Task statement:
Look below for the lines from the one with "Lemma validate_loop_ok prev" to the one with "rewrite bt_sorted_cons. intros", and copy exactly those lines, both ends included.

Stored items
────────────────────
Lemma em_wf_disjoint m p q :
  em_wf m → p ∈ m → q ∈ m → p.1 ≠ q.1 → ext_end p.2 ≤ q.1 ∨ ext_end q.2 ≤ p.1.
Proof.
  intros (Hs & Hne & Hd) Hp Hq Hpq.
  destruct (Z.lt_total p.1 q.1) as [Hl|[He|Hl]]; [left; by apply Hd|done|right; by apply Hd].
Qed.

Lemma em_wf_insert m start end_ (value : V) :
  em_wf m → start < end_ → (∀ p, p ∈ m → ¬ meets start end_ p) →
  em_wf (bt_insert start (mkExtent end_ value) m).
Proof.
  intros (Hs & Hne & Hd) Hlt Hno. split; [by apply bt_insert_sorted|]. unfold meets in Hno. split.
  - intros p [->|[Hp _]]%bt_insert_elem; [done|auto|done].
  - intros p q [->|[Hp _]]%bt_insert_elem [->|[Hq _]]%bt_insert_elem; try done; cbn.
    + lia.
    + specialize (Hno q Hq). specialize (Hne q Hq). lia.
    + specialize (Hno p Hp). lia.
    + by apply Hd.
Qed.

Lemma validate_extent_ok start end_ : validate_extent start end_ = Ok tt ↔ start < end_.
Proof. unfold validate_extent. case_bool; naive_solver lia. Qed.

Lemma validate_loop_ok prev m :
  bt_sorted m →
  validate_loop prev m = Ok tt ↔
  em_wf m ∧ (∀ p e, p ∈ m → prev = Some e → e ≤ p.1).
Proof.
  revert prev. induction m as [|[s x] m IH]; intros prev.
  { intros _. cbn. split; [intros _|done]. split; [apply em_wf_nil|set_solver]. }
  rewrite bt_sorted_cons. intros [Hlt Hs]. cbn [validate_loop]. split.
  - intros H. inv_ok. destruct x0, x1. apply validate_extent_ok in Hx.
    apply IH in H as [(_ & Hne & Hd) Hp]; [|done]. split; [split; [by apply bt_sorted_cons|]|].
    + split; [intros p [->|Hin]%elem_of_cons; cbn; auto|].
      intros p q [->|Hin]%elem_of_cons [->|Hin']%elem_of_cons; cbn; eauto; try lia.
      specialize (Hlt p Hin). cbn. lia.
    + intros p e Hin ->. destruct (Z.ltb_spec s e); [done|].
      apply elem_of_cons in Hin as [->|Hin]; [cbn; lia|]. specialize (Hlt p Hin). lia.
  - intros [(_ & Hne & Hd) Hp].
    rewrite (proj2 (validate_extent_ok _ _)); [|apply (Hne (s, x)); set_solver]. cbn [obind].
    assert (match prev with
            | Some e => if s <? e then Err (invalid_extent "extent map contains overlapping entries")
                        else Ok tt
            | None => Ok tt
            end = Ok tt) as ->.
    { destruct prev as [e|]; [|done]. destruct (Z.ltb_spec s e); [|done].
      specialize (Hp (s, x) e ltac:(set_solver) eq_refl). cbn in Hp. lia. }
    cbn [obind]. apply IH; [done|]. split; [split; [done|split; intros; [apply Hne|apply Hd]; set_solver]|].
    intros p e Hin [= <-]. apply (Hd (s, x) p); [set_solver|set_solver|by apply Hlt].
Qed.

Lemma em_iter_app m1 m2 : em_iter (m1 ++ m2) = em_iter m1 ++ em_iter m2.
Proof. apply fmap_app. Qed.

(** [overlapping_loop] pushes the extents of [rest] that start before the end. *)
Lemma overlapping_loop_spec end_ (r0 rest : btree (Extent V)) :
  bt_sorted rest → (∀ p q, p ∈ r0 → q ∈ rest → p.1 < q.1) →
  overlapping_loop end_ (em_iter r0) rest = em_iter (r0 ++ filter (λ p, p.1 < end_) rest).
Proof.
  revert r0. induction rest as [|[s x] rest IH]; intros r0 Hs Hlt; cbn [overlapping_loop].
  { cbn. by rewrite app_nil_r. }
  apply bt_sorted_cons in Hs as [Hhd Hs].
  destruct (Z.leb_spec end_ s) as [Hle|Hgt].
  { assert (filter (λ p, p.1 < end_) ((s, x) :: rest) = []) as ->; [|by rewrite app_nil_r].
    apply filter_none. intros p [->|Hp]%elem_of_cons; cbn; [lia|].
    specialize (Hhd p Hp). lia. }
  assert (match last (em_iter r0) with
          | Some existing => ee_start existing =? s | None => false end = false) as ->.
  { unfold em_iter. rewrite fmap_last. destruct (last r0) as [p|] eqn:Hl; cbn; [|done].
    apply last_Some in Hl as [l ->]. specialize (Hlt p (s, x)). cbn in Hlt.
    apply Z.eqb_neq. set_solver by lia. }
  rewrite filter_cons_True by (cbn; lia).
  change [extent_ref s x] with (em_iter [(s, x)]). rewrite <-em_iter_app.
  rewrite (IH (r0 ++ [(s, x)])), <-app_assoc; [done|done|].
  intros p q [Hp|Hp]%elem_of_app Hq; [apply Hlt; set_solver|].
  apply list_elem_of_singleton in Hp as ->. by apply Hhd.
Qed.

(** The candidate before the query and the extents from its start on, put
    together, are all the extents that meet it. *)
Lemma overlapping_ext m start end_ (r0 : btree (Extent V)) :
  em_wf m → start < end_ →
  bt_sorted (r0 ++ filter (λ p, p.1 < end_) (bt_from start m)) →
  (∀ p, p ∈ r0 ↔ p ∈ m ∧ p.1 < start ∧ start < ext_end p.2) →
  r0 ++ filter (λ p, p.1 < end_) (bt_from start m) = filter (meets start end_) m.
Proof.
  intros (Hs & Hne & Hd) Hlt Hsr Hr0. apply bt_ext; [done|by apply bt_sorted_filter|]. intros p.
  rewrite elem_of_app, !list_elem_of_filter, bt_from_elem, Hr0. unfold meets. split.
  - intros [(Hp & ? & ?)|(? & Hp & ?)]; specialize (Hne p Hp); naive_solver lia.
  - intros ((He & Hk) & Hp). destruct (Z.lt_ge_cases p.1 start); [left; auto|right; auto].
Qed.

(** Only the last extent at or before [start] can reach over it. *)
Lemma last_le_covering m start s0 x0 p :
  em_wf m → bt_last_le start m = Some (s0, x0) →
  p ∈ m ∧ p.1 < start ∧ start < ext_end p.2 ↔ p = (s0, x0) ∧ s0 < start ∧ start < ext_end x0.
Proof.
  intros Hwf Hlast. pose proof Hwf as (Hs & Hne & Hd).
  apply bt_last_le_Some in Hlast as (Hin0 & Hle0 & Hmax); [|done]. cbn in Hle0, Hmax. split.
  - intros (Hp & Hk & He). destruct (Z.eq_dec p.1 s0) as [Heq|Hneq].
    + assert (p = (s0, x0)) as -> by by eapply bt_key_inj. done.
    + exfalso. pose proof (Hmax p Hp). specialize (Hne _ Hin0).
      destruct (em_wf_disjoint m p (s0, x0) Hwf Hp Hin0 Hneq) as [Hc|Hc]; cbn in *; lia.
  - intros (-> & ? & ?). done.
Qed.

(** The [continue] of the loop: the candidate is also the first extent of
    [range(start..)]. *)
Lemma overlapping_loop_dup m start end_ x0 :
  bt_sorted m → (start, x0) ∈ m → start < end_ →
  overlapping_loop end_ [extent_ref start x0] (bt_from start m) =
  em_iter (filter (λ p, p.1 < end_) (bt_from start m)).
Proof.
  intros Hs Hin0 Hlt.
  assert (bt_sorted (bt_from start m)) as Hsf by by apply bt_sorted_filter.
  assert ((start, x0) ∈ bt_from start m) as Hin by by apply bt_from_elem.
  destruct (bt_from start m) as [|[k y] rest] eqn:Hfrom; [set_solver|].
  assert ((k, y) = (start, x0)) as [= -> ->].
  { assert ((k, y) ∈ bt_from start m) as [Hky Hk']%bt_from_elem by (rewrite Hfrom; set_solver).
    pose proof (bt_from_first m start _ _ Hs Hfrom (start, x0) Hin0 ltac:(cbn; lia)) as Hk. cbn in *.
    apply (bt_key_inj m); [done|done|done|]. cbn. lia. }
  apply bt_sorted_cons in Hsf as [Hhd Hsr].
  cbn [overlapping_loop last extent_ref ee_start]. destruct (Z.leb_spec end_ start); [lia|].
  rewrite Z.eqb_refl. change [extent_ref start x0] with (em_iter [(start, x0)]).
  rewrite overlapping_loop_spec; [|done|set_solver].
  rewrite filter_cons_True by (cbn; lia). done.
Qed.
────────────────────
Task result:
Lemma validate_loop_ok prev m :
  bt_sorted m →
  validate_loop prev m = Ok tt ↔
  em_wf m ∧ (∀ p e, p ∈ m → prev = Some e → e ≤ p.1).
Proof.
  revert prev. induction m as [|[s x] m IH]; intros prev.
  { intros _. cbn. split; [intros _|done]. split; [apply em_wf_nil|set_solver]. }
  rewrite bt_sorted_cons. intros [Hlt Hs]. cbn [validate_loop]. split.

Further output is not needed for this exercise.